- Portrait c. 1940
- Born: January 26, 1899 Washington, D.C.
- Died: February 8, 1995 (aged 96) Washington, D.C.
- Education: Howard University, The American University, Columbia University
- Alma mater: Howard University
- Occupations: Poet and playwright
- Writing career
- Notable works: Play: The Bog Guide, 1925. Poem: Inauguration of US President Jimmy Carter, 1977.
- Literary movement: Harlem Renaissance

= May Miller =

American writer

May Miller (January 26, 1899 – February 8, 1995) was an American poet, playwright and educator. Miller, who was African-American, became known as the most widely published female playwright of the Harlem Renaissance and had seven volumes of poetry published during her career as a writer.

==Early life==
May Miller was born in Washington, D.C., to Kelly and Anna May Miller, one of the Millers' five children. Her father, Kelly Miller, was the professor and founder of the department of sociology at Howard University. Her house which was located in the Howard University campus was a gathering place for the black intellectuals and artists such as W.E.B DuBois, Booker T. Washington, and Langston Hughes. May Miller graduated from Howard University in 1920 and became a play-writer and poet. She won an award for her play Within the Shadow (1920) and The Bog Guide (1925). The award-winning play that placed third in the Opportunity magazine contest that was primarily read by African Americans helped plant her in the Black cultural scene and the Harlem Renaissance. She wrote historical plays in the 1930s and taught English at high school in Baltimore for 20 years. Miller was an active member of S Street Salon hosted by Georgia Douglas Johnson. S Street Salon was Johnson's house at 1461 S Street NW, Washington, DC, and she held a meeting for black artists and writers every Saturday for 40 years which also known as "Saturday Salon".

==Career==
Miller began writing poetry at an early age, buying a pair of earrings with her first earnings. While attending Dunbar High School Miller studied under the writers Mary P. Burrill and Angelina Weld Grimke. She began attending Howard University at the age of 16 in 1916. While attending college, Miller developed an interest in promoting and performing plays written by African-American writers. She graduated in 1920, and later won an award for her play Within the Shadows.

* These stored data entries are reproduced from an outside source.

(** The metadata of [b] is replaced; its block and the slots of others stay. *)
Lemma ext4_write_blk_meta_Ok s m b iv mac :
  holds s m -> 0 <= b < n -> zlen iv = BFS_IV_LEN -> zlen mac = BFS_MAC_LEN ->
  exists d, write_blk_meta n b (Some (Some iv)) (Some (Some mac)) false s
      = Ok BFS_SUCCESS (set_dev (Some (dev_with (<[meta_blk n b := d]> m))) s) /\ zlen d = BLK_SZ /\
    mem_set (meta_off b) (iv ++ mac) (mget m (meta_blk n b)) = Some d.
Proof.
  intros Hh Hb Hiv Hmac. destruct (meta_bounds b) as (Hm&Ho&Ho2&Hl); [lia|]. pose proof (proj2 Hh (meta_blk n b)) as Hz.
  destruct (mem_set_is_Some (meta_off b) iv (mget m (meta_blk n b))) as [d1 Hd1]; [lia|unfold BFS_IV_LEN in *; lia|].
  pose proof (mem_set_zlen _ _ _ _ Hd1) as Hz1.
  destruct (mem_set_is_Some (meta_off b + BFS_IV_LEN) mac d1) as [d2 Hd2];
    [unfold BFS_IV_LEN; lia|unfold BFS_IV_LEN, BFS_MAC_LEN in *; lia|].
  pose proof (mem_set_zlen _ _ _ _ Hd2) as Hz2. exists d2. split_and!; [|lia|].
  - unfold write_blk_meta. mrun (meta_args_Ok s iv (Some (Some mac))). rewrite bind_assert by lia. msteps.
    mrun (ext4_read_block_helper_Ok s m (meta_blk n b) Hh ltac:(lia)). msteps.
    rewrite (mem_get_all iv), some_bind, Hd1 by done. msteps.
    rewrite (mem_get_all mac), some_bind, Hd2 by done. msteps. apply ext4_write_block_helper_Ok; [done|lia|lia].
  - rewrite <-Hiv in Hd2. by rewrite <-(mem_set_app _ _ _ _ _ Hd1).
Qed.

(** Writing the root replaces the whole metadata block. *)
Lemma save_root_hash_Ok s m :
  holds s m -> 0 < n -> tree_ok (layer s) -> key_ok (layer s) ->
  exists d, save_root_hash n s = Ok BFS_SUCCESS (set_dev (Some (dev_with (<[meta_blk n n := d]> m))) s) /\
    d = nh (layer s) 0 ++ zeros (BLK_SZ - BFS_HMAC_LEN) /\ zlen d = BLK_SZ.
Proof.
  intros Hh Hn Ht (k&Hk&_). destruct (tree_sizes _ Ht) as (w&?&?&?&?&?).
  destruct (nh_node _ 0 Ht) as [_ Hz]; [lia|]. unfold node_size in Hz.
  destruct (Z.leb_spec (leaf_start (mt (layer s))) 0); [lia|].
  set (root := nh (layer s) 0) in *. exists (root ++ zeros (BLK_SZ - BFS_HMAC_LEN)).
  assert (mem_set 0 root zero_blk = Some (root ++ zeros (BLK_SZ - BFS_HMAC_LEN))) as Hset.
  { unfold mem_set. rewrite decide_True by (rewrite Hz; done). rewrite Hz. done. }
  assert (zlen (root ++ zeros (BLK_SZ - BFS_HMAC_LEN)) = BLK_SZ) as Hzd
    by (rewrite zlen_app, Hz, zlen_zeros by done; done).
  split_and!; [|done..].
  destruct (meta_bounds n) as (?&_&_&?); [lia|]. unfold save_root_hash. msteps. rewrite Hk.
  mrun (on_layer_Ok _ s _ _ (get_node_Ok _ 0 Ht ltac:(lia))). fold root.
  rewrite set_layer_same.
  assert (on_layer (deref (HOwn root)) s = Ok root s) as Hr by (unfold on_layer; cbn; by destruct s).
  rewrite bind_assoc. mrun Hr. msteps. unfold write_blk_meta. rewrite bind_assoc. mrun (root_args_Ok s None root).
  unfold BFS_LWEXT_MT_ROOT_BLK_NUM. rewrite ?bind_assoc, bind_assert by lia. msteps.
  rewrite mem_get_all by done. rewrite some_bind, Hset. msteps.
  by mrun (ext4_write_block_helper_Ok s m (meta_blk n n) _ Hh ltac:(lia) Hzd).
Qed.

(** ** Opening a block *)

(** The tree, the buffer of the check, the status and the key are the same. *)
Definition frame s s' : Prop :=
  mt (layer s') = mt (layer s) /\ curr_par (layer s') = curr_par (layer s) /\ status (layer s') = status (layer s) /\
  ckey (layer s') = ckey (layer s) /\ key_ok (layer s').

Lemma ext4_frame_refl s : key_ok (layer s) -> frame s s.
Proof. done. Qed.

Lemma ext4_frame_trans s s1 s2 : frame s s1 -> frame s1 s2 -> frame s s2.
Proof. unfold frame. intuition congruence. Qed.

Lemma frame_seen s l : key_ok (layer s) -> frame s (set_seen l s).
Proof. done. Qed.

Lemma frame_key s k' : CryptoKey.cipher_key k' = ckey (layer s) -> CryptoKey.cipherInitialized k' = true ->
  frame s (set_layer (set_secContext (Some k') (layer s)) s).
Proof. intros Hk Hi. unfold frame. cbn. split_and!; [done..|by exists k']. Qed.

Lemma sealed_kept m m' key b b' mac d d1 :
  0 <= b' < n -> b' <> b -> 0 <= b < n ->
  (forall j, j <> b -> j <> meta_blk n b -> mget m' j = mget m j) -> mget m' (meta_blk n b) = d1 ->
  (forall iv, slot_in (mget m (meta_blk n b)) b' iv mac -> BLK_META_BLK_LOC b' = BLK_META_BLK_LOC b -> slot_in d1 b' iv mac) ->
  sealed m key b' mac d -> sealed m' key b' mac d.
Proof.
  intros Hb' Hne Hb Ho Hm Hsl (iv&Hs&Ht&Hd). exists iv.
  destruct (meta_bounds b) as (?&_); [lia|]. destruct (meta_bounds b') as (?&_); [lia|].
  rewrite (Ho b') by lia. split_and!; [|done..]. destruct (decide (meta_blk n b' = meta_blk n b)) as [Heq|Hnq].
  - rewrite Heq, Hm. rewrite Heq in Hs. apply Hsl; [done|]. by apply meta_blk_inj.
  - by rewrite Ho by lia.
Qed.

While in college, May was a part of the Alpha Phi Literary Society and Alpha Kappa Alpha.

May Miller's entry into the cultural scene of the Harlem Renaissance began with the publishing of her play The Bog Guide in 1925. Her work claimed third place in the play category for Opportunity magazine's Literary Prize Contest in 1925. Miller sought through her writing to portray black people with a level of respect and dignity that had been absent in drama. Inspired by the work of the Chicago Imagists and Archibald Macleish, Miller turned her writing towards poetry in the 1940s.

Miller encouraged the writer, Zora Neale Hurston to attend Howard University, instead of Morgan University.
Miller did graduate work in poetry and drama at The American University and Columbia University, followed by twenty years teaching English and speech at Frederick Douglass High School, in Baltimore, Maryland. She was motivated to tell the stories of black history and black heroes to the children in her classroom, and wrote a great deal herself for that purpose. Miller also lectured at Monmouth College, University of Wisconsin-Milwaukee, and Phillips Exeter Academy. Her plays included historical dramas about Sojourner Truth and Harriet Tubman; she also wrote plays in the feminist, folk, and genteel genres.

In the 1970s, she publicly read her poetry at several high-profile celebrations, including the inauguration of President Jimmy Carter in 1977.

==Selected works==
- Poetry
- Into the Clearing. Washington, D.C.: Charioteer Press, 1959.
- Poems. Thetford, Vt: Cricket Press, 1962.
- Lyrics of Three Women. With Katie L. Lyle and Maude Rubin. Baltimore: Linden Press, 1964.
- Not That Far. San Luis Obispo: Solo Press, 1973. ISBN 978-0-941490-12-2.
- The Clearing and Beyond. Washington, D.C.: Charioteer Press, 1974. ISBN 0910350086.
- Dust of Uncertain Journey. Detroit: Lotus Press, 1975. ISBN 9780916418052.
- Halfway to the Sun. Washington, D.C.: Washington Writers Publishing House, 1981. ISBN 093184617X.
- The Ransomed Wait. Detroit: Lotus Press, 1983. ISBN 978-0-916418-40-3.
- Collected Poems. Detroit: Lotus Press, 1989. ISBN 978-0-916418-70-0.

- Plays
- The Bog Guide. Alexandria, Virginia: Alexander Street Press, 2003. (Original work published in 1925.)
- Scratches. Alexandria, VA: Alexander Street Press, 2003. (Original work published in 1929.)
- Stragglers in the Dust. Alexandria, VA: Alexander Street Press, 2001. (Original work published in 1930.)
- Nails and Thorns. Alexandria, VA: Alexander Street Press, 2001. (Original work published in 1933.)